# Firefox-Plugins

## manuels

Moin zusammen,

ich habe mal eine Frage zu Videoplugins des Firefox'.

Zur Zeit habe ich mplayerplug-in drauf. Das hat aber ein paar große Nachteile:

- Keine Steuerungsknöpfe (pause, play, vor-/rückspulen, speichern)

- Wenn eine Datei noch nicht komplett runtergeladen wurde und der Player das Ende des heruntergeladenen Teils erreicht stoppt er einfach das Abspielen. Es wird zwar angezeigt, dass die Datei weiter runtergeladen wird, weiter abgespielt wird sie jedoch nicht.

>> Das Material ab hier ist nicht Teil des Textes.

Lemma eks_destroy_list (visit : list terraform.ResourceState) :
  testAccCheckAWSEksIdentityProviderConfigDestroy visit = Done None ↔
    Forall (λ rs, terraform.Type_ rs = "aws_eks_identity_provider_config" →
                  identityProviderConfigGone rs) visit.
Proof.
  induction visit as [|rs rest IH]; simpl.
  - split; [constructor | done].
  - rewrite Forall_cons. unfold identityProviderConfigGone.
    destruct (decide (terraform.Type_ rs ≠ "aws_eks_identity_provider_config")) as [Hty | Hty].
    + rewrite IH. split; [intros ?; split; [done | done] | by intros [_ ?]].
    + apply dec_stable in Hty.
      destruct (terraform.Primary rs) as [primary|].
      * destruct (IdentityProviderConfigParseResourceID (terraform.ID primary))
          as [[clusterName configName] [e|]] eqn:Hparse.
        -- split; [done |]. intros [H _].
           destruct (H Hty) as (p & c & n & [= <-] & Hp & _). congruence.
        -- destruct (NotFound notFoundError _) eqn:Hnf.
           ++ rewrite IH. split; [|by intros [_ ?]].
              intros ?. split; [|done]. intros _. by exists primary, clusterName, configName.
           ++ split.
              ** by destruct (FindOIDCIdentityProviderConfigByClusterNameAndConfigName _ _).2.
              ** intros [H _]. destruct (H Hty) as (p & c & n & [= <-] & Hp & Hgone).
                 rewrite Hparse in Hp. injection Hp as <- <-. congruence.
      * split; [done |]. intros [H _]. by destruct (H Hty) as (p & c & n & [= ] & _).
Qed.

(** X23. The destroy check passes exactly when, for every
    [aws_eks_identity_provider_config] resource of the state, the ID parses
    and the finder reports not-found, whatever the order in which the map is
    ranged over. *)
Theorem eks_destroy_passes_iff (resources : gmap string terraform.ResourceState)
    (visit : list (string * terraform.ResourceState)) :
  visit ≡ₚ map_to_list resources →
  (testAccCheckAWSEksIdentityProviderConfigDestroy visit.*2 = Done None ↔
     ∀ name rs, resources !! name = Some rs →
       terraform.Type_ rs = "aws_eks_identity_provider_config" →
       identityProviderConfigGone rs).
Proof.
  intros Hperm. rewrite eks_destroy_list, Forall_fmap, Hperm.
  rewrite Forall_forall. split.
  - intros H name rs Hrs. apply (H (name, rs)). by apply elem_of_map_to_list.
  - intros H [name rs] Hin. simpl. apply (H name). by apply elem_of_map_to_list.
Qed.

(** X24. The exists check succeeds exactly when the state has the named
    resource with a non-empty ID that parses and the finder returns its
    configuration; [*config] then holds that configuration. *)
Theorem eks_exists_passes_iff (resourceName : string)
    (config config' : OidcIdentityProviderConfig)
    (resources : gmap string terraform.ResourceState) :
  testAccCheckAWSEksIdentityProviderConfigExists resourceName config resources
    = Done (config', None) ↔
    ∃ rs primary clusterName configName,
      resources !! resourceName = Some rs ∧ terraform.Primary rs = Some primary
      ∧ terraform.ID primary ≠ ""
      ∧ IdentityProviderConfigParseResourceID (terraform.ID primary)
          = (clusterName, configName, None)
      ∧ FindOIDCIdentityProviderConfigByClusterNameAndConfigName clusterName configName
          = (Some config', None).
Proof.
  unfold testAccCheckAWSEksIdentityProviderConfigExists. split.
  - intros H. repeat case_match; simplify_eq. eauto 10.
  - intros (rs & primary & clusterName & configName & -> & -> & Hid & -> & ->).
    by destruct (decide (terraform.ID primary = "")).
Qed.

End EksChecks.

(** *** The checks on a sample state *)

Definition meshResource : terraform.ResourceState :=
  {| terraform.Type_ := "aws_appmesh_mesh";
     terraform.Primary := Some {| terraform.ID := "mesh-1";
                                  terraform.Attributes := {[ "name" := "mesh-1" ]} |} |}.

Definition virtualServiceResource : terraform.ResourceState :=
  {| terraform.Type_ := "aws_appmesh_virtual_service";
     terraform.Primary :=
       Some {| terraform.ID := "vs-1";
               terraform.Attributes :=
                 {[ "mesh_name" := "mesh-1"; "name" := "svc.mesh.local" ]} |} |}.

Ich habe auch schon das Kaffeine-Plugin versucht. Hab ich aber auf meinem 64-Bit-System nicht zum laufen gekriegt.

Kennt jemand eine Alternative zu diesen Plugins?

BTW: Mein Acroreader-Plugin will auch nicht. Hab Acroread mit +nsplugin emerged und die Datei liegt auch unter /usr/lib64/nsbrowser/plugins/nppdf.so, aber unter about:plugins ist dort nichts zu finden.

Wäre für Tipps dankbar!

Tschö mit ö

Manuel

----------

## manuels

*bump*

----------

## XMath

Hi,

welche Version des mplayerplug-ins benutzt du denn?

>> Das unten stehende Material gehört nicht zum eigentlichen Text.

(** The object the backend answers with for the credentials of
    [Fixtures.student]. *)
Definition studentJson : gmap (list N) (list N) :=
  <[utf16 "username" := utf16 "student"]>
    (<[utf16 "password" := utf16 "secret"]>
       (<[utf16 "base_plan_id" := utf16 "12345"]> ∅)).

(** A world inside the chat application, with nothing in memory and
    nothing in the local store, in which the network answers every
    request at once as [answer] says. *)
Definition worldInChat (answer : Request -> NetResult) : World :=
  {| clock := 0;
     telegram := Some (mkWebApp (utf16 "query_id=1") None);
     localStorage := mkLocal ∅ answering;
     cachedCredentials := None;
     network := fun _ req => (0%Z, answer req);
     sent := [] |}.

(** The backend holds the credentials of the student. *)
Definition backendWithStudent : World :=
  worldInChat
    (fun _ =>
       Responded (mkResponse 200 (utf16 "OK") [] (JsonObject studentJson))).

(** The backend holds no credentials: it answers 404. *)
Definition backendWithoutCredentials : World :=
  worldInChat
    (fun _ =>
       Responded (mkResponse 404 (utf16 "Not Found") [] (JsonObject ∅))).

(** Every request is answered with 401. *)
Definition refusingEverything : World :=
  worldInChat
    (fun _ =>
       Responded (mkResponse 401 (utf16 "Unauthorized") [] (JsonObject ∅))).


(** Every request is answered with 401 and a status text that mentions
    credentials. *)
Definition rejectingCredentials : World :=
  worldInChat
    (fun _ =>
       Responded (mkResponse 401 (utf16 "Bad credentials") [] (JsonObject ∅))).

(** The backend holds the credentials of the student, who is signed in,
    and the local store holds the entry of 6 March. *)
Definition signedInWithCachedDay : World :=
  set_cachedCredentials (Some Fixtures.student)
    (set_localStorage
       (mkLocal
          {[ Cache.getCacheKey (utf16 "2026-03-06")
             := JSON_stringify Fixtures.staleItem ]} answering)
       backendWithStudent).

(** What an engine throws on the body [credentials expired], which is
    not JSON: the message quotes the body. *)
Definition quotingError : JsError :=
  mkError (utf16 "SyntaxError")
    (utf16 "Unexpected token 'c', " ++ [34%N] ++ utf16 "credentials expired"
     ++ [34%N] ++ utf16 " is not valid JSON").

(** Every request is answered with 200 and the body [credentials
    expired]. *)
Definition answeringInProse : World :=
  worldInChat
    (fun _ =>
       Responded (mkResponse 200 (utf16 "OK") (utf16 "credentials expired")
                    (JsonRejects quotingError))).

End Scenarios.

(** Readings of the network used to state the properties of the
    service. *)
Module ServiceReadings.
Import JS Host.

(** An answer of the network explains an error: the error is the
    reason the [fetch] was rejected with, or it is made of the status
    line of a response that is not [ok], or it is what the engine
    throws on the body of a response that is [ok], when [json()]
    rejects or resolves to [null]. *)
Definition explains (answer : NetResult) (e : JsError) : Prop :=
  match answer with
  | Rejected reason => e = reason
  | Responded r =>
      (ok r = false
       /\ e = Error (utf16 "HTTP " ++ String_of_N (status r) ++ utf16 ": "
                     ++ statusText r))
      \/ (ok r = true /\ (json r = JsonRejects e \/ json r = JsonNull e))
  end.

(** An error thrown on the way from [w] to [w'] comes from the network:
    the answer to the last request sent, given the requests sent before
    it, explains it. *)
Definition fromNetwork (w w' : World) (e : JsError) : Prop :=
  exists pre req elapsed answer,
    sent w' = pre ++ [req]
    /\ network w pre req = (elapsed, answer)
    /\ explains answer e.

(** The request of [credentialsManager.get]. *)
Definition credentialsRequest (apiUrl initData : jsstring) : Request :=
  {| req_method := GET;
     req_url := apiUrl ++ utf16 "/api/user/credentials";
     req_headers :=
       [(utf16 "X-Telegram-Init-Data", initData);
        (utf16 "Content-Type", utf16 "application/json")];
     req_body := None |}.

(** The text [getScheduleSafe] looks for in the message of an error. *)
Definition mentionsCredentials (e : JsError) : bool :=
  includes (err_message e) (utf16 "credentials").

(** No computation changes what the network answers. *)
Definition sameNet {A} (m : M A) : Prop :=
  forall w, network (snd (m w)) = network w.

(** A computation throws only errors that come from the network, or
    whose message does not mention credentials. *)
Definition throwsOnly {A} (m : M A) : Prop :=
  forall w e w',
    m w = (Throw e, w')
    -> mentionsCredentials e = false \/ fromNetwork w w' e.

(** The network of [w] answers [req], sent after the requests [reqs],
    with a page. *)
Definition answered (w : World) (reqs : list Request) (req : Request)
    (page : jsstring) : Prop :=
  exists elapsed resp,
    network w reqs req = (elapsed, Responded resp) /\ text resp = page.

End ServiceReadings.

(** * Properties *)

(** ** Facts about strings and the matcher *)

Module RegexFacts.
Import JS Regex.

Ich hab 3.35 drauf und nur das Problem, dass er eben mit dem Abspielen stoppt. Aber gut, dass ist wohl eher ein grundlegendes Problem.

----------

## schachti

 *manuels wrote:*   

> 
> 
> BTW: Mein Acroreader-Plugin will auch nicht. Hab Acroread mit +nsplugin emerged und die Datei liegt auch unter /usr/lib64/nsbrowser/plugins/nppdf.so, aber unter about:plugins ist dort nichts zu finden.
> 
> 

 

Hilft evtl. ln -s /usr/lib64/nsbrowser/plugins/nppdf.so ~/.mozilla/plugins/?

----------

## Anarcho

Der Acrobat dürfte doch 32Bit sein und dein Firefox 64 Bit. Daher brauchst du dann wohl den nspluginwrapper.

----------

## tost

Wo wir gerade schon beim mplayerplug-in sind:

Bei mir wird dadurch die CPU Auslastung maßgeblich erhöht, sodass "ondemand" auf 1.86gHz taktet (von 1.6gHz)

Beispiel: www.ffh.de/webradio

Ist es bei euch ähnlich ?

 *Quote:*   

> [I] net-www/mplayerplug-in
> 
>      Available versions:  3.21 3.31-r1 3.35
> 
>      Installed versions:  3.35(16:32:11 13.05.2007)(divx -gmedia gtk quicktime realmedia wmp)
> ...

 

Grüße

tost

----------

## manuels

ahh, stimmt. Hab das Wrapper-Tool irgendwie deinstalliert.   :Embarassed: 

Das Problem mit der Prozessorlast hab ich auch. Ist ziemlich lästig.

XMath:

Ich hab auch v3.35. Aber hast du denn Vorspultasten und so?

----------

## XMath

 *manuels wrote:*   

> 
> 
> XMath:
> 
> Ich hab auch v3.35. Aber hast du denn Vorspultasten und so?

 

Jein   :Wink:  ,

bei manchen Streams ja, bei anderen wiederum nein. Denke das hängt vom Medientyp ab. Hab das aber noch nicht weiter verifiziert.

----------